Por Renzo Guerrero De Luna
Al pie de la cruz de la iglesia de San Francisco, la pequeña Rosa y sus hermanos luchan por dejar constancia de su fe. Vela en mano, intentan pegar la cera al cemento. Su madre está cerca, repartiendo ponche a las casi 100 personas que han llegado hasta el templo para rendir culto a la cruz. Es viernes 2 de mayo y están celebrando la fiesta del Cruz Velacuy, que se inicia en el Cusco con esta velada y culmina, dos días después, a veces tres, en completo jolgorio, pasando por momentos de reflexión, llanto y baile. Nadie se quiere perder esta conmemoración religiosa, ya sea por la lealtad que le tienen a determinada imagen o por la juerga que realiza cada persona que tiene a cargo los agasajos a la cruz. Por eso Rosita, pese a que casi es medianoche, sigue despierta. Aún ríe, aún reza.

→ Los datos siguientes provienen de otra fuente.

(** C7, as stated, fails on a window whose [register_implementors] is a
    function: two executions from that window, on pages where the function
    does nothing and where it sets [loaded], perform the same events and end
    with different windows. *)
Lemma script_final_window_depends_on_callee :
  let w : gmap string value := {["register_implementors" := VFunction 0]} in
  trace (run idle w).2 = trace (run (marking 0) w).2
  ∧ window (run idle w).2 !! "loaded" = None
  ∧ window (run (marking 0) w).2 !! "loaded" = Some (VBool true).
Proof. cbv zeta. repeat split. Qed.

(** C7, amended.  The script is deterministic up to the function it calls.
    On one window, two executions perform the same events in the same
    order, whatever the functions of the page do.  They end with the same
    completion and the same window when [window.register_implementors] is
    not a function, and, when it is one, when that function behaves alike
    in both.  And the value handed over, by call or by assignment, is the
    table: the same constant on every window and every page. *)
Theorem script_deterministic (h1 h2 : host) (w : gmap string value) :
  let v := read w "register_implementors" in
  trace (run h1 w).2 = trace (run h2 w).2
  ∧ ((∀ f, v = VFunction f → h1 f [implementors] w = h2 f [implementors] w) →
     run h1 w = run h2 w)
  ∧ (∀ (h' : host) (w' : gmap string value),
       Forall (eq implementors) (delivered (trace (run h' w').2)))
  ∧ delivered (trace (run h1 w).2)
    = (if ToBoolean v && negb (IsCallable v) then [] else [implementors])
  ∧ (IsCallable v = false → run h1 w = run h2 w).
Proof.
  intros v. split; [ | split; [ | split; [ | split ] ] ].
  - rewrite !run_cases. fold v.
    destruct (ToBoolean v); [ | reflexivity ]. destruct v; reflexivity.
  - intros Hagree. rewrite !run_cases. fold v.
    destruct (ToBoolean v); [ | reflexivity ].
    destruct v eqn:Hv; try reflexivity.
    rewrite (Hagree _ eq_refl). reflexivity.
  - intros h' w'. rewrite run_cases.
    destruct (ToBoolean _); [ | repeat constructor ].
    destruct (read w' _); repeat constructor.
  - rewrite run_cases. fold v.
    destruct (ToBoolean v); [ | reflexivity ]. destruct v; reflexivity.
  - intros Hf. rewrite !run_cases. fold v.
    destruct (ToBoolean v); [ | reflexivity ].
    destruct v; try reflexivity. discriminate Hf.
Qed.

Por primera vez en la celebración de esta reconocida fiesta se ha promocionado un recorrido para conocer un poco de la historia de las cruces más importantes. Don Omar, que no es el cantante de reggaetón, es el guía que el Colegio de Licenciados en Turismo del Perú (Colitur) designó para esta excursión nocturna.
Según él, esta tradición occidental se inició en el Cusco allá por 1710, cuando un hombre llamado Sebastián Castañeda veló sin ninguna compañía una cruz en un cerro cercano a la ciudad. También cuenta que existen dos tipos de cruces, las de guardianía y las de protección, como la de San Francisco, por ejemplo. Allá arriba lleva siempre a Jesús con los ojos abiertos, siempre.
Ahora existen decenas de cruces en templos, barrios o hermandades. Todas reciben pleitesía. La más representativa de la Ciudad Imperial es la Cruz de Tetecaca, colocada en una huaca y que cuenta, además de 500 trajes, con un trono propio. Es la única que lo tiene y es tan relevante en la sociedad que al año se le celebra 15 veces.
Otra cruz importante es, sin duda, la ubicada en la avenida Recoleta. Conocida como la cruz de la despedida, porque hasta ese lugar llegaban los familiares para decir adiós a sus seres queridos cuando se iban de viaje, este enorme bloque de cemento guarda una serie de historias.
Cuenta una leyenda que dos amigos, Carlos y Luis, juraron frente a ella, que quien muriera primero debía regresar de ultratumba y contar al otro cómo era la muerte. Luis murió a las pocas semanas y decidió volver. Carlos lo esperó en la cruz para preguntarle cómo era el más allá. Luis se le acercó y comenzó a forcejear con él, como tratando de llevárselo. Carlos peleó, pero se desvaneció y murió.
Al día siguiente fue encontrado muerto al pie de la cruz, babeando y con un trozo de tela de un traje azul. Horas más tarde se darían cuenta de que la tumba de Luis había sido profanada y una parte del traje no estaba: la tenía Carlos.
MUCHAS MÁS HISTORIAS
Así como esta, hay muchas historias más en torno a la cruz. La Cruz del Medio, a un costado de la Plaza de Armas, también tiene la suya, aquella que cuenta sobre el amigo al que se lo lleva el diablo. O la Cruz de Puma Moqo, ubicada al lado del Cristo Blanco en Sacsahuamán, que se colocó a pedido del cura Tadeo Gonzales, quien vio diablillos que bailaban en esta cima. O la de Tambo del Montero, perteneciente a una familia particular y que era la cruz donde descansaba la imagen de un Cristo negro, el cual era azotado, en señal de una extraña penitencia, todos los viernes, allá por 1700. O la Cruz de la Almudena, a la que dicen que se encomiendan los amigos de lo ajeno para que no sean atrapados por la fuerza de la ley. En torno a las cruces se han creado un sinfín de creencias y leyendas, las que en el Cusco tomaron mayor relevancia a raíz del terremoto devastador de 1950. La gente se volcó a la calle en oración y las cruces se convirtieron en un aliado de fe.
Por decirlo de alguna manera, cada uno le lleva a la cruz la ofrenda que desea. El sincretismo es tal que 'el pago' es para la imagen y para la Pachamama o el Apu.
Hasta San Francisco ha llegado el viernes 2 un grupo proveniente de San Blas con el único fin de que su cruz reciba la bendición. Han traído, además, una orquesta con la que bailarán por largas horas. A un costado, tres señores beben ron en bolsa. Unos turistas, más alejados, toman fotos de los danzantes y algunos comerciantes, en medio de todos, se pasean ofreciendo velas y detentes. Don Omar se calienta con ponche y al fondo, siempre en el mismo rincón, junto a sus hermanos, Rosa disfruta del show. Es la más alegre y su vela aún no se apaga.